Task requirements ->
The answer is a single number: the count of lines below in which the word "came" appears.

[Records from a dataset]
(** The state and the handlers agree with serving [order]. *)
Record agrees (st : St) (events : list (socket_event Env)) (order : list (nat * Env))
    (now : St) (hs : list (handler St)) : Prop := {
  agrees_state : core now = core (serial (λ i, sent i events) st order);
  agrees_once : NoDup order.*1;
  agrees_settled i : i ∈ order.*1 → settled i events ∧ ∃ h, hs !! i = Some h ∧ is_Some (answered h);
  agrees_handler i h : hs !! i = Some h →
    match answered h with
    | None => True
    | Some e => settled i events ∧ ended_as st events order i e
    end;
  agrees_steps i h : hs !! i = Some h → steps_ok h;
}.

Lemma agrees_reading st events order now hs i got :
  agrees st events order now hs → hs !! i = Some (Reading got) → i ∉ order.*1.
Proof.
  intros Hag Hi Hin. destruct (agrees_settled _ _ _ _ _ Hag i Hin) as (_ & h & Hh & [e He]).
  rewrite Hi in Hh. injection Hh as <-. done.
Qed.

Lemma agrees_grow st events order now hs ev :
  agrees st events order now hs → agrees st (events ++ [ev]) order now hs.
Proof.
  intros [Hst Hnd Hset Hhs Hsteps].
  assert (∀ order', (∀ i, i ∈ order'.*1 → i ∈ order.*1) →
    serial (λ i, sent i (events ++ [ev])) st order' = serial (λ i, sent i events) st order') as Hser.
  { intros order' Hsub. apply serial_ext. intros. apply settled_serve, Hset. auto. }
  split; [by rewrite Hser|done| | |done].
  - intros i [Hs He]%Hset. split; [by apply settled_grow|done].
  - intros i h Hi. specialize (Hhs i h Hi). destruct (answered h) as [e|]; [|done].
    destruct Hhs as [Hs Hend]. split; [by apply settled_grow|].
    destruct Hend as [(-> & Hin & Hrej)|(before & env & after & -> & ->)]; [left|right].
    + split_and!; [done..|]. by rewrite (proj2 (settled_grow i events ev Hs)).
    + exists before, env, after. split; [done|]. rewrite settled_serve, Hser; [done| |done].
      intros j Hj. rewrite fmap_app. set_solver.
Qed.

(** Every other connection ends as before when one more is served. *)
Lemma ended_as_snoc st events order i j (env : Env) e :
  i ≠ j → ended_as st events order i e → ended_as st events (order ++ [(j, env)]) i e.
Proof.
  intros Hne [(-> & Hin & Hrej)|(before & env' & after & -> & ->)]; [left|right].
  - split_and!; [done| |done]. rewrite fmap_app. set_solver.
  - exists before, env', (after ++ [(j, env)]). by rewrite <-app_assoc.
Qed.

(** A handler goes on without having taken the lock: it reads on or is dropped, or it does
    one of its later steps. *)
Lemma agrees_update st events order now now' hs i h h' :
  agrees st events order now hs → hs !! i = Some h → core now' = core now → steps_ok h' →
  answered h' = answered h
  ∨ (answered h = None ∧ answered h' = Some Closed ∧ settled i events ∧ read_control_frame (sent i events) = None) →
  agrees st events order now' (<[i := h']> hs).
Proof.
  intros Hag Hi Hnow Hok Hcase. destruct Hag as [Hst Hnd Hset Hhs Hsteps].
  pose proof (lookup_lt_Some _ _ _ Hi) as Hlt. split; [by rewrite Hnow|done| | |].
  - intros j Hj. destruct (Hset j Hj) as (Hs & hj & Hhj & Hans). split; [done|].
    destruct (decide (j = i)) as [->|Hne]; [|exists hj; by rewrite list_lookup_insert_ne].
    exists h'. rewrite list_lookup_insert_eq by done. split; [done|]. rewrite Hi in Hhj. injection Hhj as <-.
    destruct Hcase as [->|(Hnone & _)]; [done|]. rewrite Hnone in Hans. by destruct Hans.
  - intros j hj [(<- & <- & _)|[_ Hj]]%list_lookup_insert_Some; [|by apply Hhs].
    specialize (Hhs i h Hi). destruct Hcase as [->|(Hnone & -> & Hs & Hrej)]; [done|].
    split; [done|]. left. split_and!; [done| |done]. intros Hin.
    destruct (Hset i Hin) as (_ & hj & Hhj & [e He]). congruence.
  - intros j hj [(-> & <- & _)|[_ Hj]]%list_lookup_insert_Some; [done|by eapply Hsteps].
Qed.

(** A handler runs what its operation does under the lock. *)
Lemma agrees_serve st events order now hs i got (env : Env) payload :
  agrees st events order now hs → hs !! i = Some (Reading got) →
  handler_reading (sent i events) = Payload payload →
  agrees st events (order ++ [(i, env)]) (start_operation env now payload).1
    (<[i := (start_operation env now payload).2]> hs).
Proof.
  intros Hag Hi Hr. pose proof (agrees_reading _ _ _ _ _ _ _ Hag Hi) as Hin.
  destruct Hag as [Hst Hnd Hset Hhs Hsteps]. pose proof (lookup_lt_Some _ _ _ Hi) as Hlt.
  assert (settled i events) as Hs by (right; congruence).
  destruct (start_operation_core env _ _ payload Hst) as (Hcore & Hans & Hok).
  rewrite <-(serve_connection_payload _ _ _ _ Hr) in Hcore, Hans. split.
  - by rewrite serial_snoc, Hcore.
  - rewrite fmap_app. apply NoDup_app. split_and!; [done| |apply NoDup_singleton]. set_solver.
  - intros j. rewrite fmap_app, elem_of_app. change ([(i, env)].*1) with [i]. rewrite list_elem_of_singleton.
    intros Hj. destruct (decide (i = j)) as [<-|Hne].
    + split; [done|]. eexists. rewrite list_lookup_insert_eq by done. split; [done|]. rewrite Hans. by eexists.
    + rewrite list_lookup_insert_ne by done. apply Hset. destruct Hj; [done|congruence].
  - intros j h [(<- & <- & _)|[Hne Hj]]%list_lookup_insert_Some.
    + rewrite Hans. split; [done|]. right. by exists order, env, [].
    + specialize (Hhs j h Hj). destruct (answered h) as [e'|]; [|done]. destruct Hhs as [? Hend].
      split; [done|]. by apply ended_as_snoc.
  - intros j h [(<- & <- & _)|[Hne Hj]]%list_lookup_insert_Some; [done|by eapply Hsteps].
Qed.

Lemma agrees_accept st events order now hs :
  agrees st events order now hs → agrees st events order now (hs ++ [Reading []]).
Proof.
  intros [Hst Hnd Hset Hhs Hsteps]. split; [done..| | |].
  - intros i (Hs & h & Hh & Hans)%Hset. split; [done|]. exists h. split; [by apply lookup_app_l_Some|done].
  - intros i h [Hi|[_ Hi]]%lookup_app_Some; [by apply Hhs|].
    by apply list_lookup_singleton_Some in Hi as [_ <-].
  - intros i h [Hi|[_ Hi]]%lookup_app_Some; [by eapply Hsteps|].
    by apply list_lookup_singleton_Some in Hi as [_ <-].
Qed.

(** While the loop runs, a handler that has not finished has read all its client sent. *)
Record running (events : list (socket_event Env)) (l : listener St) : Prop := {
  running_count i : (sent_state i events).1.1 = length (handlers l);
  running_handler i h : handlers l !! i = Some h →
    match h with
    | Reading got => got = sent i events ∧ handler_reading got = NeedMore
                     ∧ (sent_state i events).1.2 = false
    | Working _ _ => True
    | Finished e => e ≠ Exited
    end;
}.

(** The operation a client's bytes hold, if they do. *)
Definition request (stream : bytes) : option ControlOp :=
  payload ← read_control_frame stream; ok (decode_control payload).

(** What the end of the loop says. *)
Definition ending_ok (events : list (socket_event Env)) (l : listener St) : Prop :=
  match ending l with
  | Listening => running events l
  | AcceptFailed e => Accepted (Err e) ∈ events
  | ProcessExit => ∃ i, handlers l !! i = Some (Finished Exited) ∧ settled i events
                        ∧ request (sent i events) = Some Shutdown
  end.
...
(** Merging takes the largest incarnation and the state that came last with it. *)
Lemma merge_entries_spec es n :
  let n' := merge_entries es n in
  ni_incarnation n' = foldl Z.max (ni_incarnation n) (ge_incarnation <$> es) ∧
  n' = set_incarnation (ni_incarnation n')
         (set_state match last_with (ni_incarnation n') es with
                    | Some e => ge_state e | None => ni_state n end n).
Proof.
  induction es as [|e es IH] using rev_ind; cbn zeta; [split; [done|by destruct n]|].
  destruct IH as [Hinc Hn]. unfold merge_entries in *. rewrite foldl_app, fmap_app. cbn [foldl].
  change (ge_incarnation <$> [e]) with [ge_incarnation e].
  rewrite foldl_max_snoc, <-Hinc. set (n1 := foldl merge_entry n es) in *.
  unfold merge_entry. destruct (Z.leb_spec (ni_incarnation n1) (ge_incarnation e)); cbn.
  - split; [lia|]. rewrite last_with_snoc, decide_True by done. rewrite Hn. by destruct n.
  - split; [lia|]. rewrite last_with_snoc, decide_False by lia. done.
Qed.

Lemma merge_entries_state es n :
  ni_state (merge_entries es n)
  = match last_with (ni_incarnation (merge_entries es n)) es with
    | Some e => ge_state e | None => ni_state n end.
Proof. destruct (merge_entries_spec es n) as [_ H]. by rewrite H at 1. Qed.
--
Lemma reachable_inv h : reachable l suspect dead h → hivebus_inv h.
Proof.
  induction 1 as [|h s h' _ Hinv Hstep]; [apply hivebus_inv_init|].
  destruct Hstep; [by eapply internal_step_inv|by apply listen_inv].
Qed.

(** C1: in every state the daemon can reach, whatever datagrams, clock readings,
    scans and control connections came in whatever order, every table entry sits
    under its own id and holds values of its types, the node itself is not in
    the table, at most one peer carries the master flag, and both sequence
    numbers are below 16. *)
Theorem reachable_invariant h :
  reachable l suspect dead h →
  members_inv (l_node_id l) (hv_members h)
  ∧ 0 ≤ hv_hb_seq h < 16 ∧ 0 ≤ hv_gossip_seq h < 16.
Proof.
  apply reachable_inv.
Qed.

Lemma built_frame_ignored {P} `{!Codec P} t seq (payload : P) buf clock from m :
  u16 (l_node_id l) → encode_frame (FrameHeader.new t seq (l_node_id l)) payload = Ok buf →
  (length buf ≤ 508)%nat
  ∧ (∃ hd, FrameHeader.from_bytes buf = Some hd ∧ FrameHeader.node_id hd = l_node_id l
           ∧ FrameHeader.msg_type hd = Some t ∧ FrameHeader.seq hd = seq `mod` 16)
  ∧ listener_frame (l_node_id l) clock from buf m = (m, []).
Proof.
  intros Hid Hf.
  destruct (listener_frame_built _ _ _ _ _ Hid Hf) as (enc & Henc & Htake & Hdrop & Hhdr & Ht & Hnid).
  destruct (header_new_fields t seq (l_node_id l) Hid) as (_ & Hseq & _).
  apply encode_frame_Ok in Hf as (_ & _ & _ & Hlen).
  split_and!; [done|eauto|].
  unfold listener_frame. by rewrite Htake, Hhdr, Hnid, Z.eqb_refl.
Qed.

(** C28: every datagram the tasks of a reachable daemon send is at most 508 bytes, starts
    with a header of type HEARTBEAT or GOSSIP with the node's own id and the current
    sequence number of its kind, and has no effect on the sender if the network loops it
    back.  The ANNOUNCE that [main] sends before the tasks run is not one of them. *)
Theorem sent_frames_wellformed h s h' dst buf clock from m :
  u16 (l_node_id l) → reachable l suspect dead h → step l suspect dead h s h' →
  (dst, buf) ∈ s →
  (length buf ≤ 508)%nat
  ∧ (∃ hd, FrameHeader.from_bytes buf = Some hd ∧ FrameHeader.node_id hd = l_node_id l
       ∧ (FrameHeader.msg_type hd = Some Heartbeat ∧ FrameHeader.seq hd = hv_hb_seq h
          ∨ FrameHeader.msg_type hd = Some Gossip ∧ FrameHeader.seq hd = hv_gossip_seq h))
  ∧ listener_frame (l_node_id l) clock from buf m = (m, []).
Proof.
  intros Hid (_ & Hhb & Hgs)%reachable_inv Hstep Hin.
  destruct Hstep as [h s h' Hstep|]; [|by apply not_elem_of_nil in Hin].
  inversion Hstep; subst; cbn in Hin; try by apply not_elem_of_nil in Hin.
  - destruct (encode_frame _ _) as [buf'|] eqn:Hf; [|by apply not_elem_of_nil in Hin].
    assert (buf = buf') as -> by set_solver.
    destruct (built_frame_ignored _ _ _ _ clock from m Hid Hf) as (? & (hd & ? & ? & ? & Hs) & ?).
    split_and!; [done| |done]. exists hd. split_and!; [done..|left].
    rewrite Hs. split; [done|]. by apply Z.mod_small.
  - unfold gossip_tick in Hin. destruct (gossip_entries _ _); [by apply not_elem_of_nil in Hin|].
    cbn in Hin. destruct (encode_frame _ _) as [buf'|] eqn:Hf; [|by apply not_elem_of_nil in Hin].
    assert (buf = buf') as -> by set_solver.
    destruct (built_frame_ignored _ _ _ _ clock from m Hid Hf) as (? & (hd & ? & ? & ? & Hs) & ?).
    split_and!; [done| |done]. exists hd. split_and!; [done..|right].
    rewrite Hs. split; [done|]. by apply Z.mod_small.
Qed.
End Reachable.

Completed task ->
2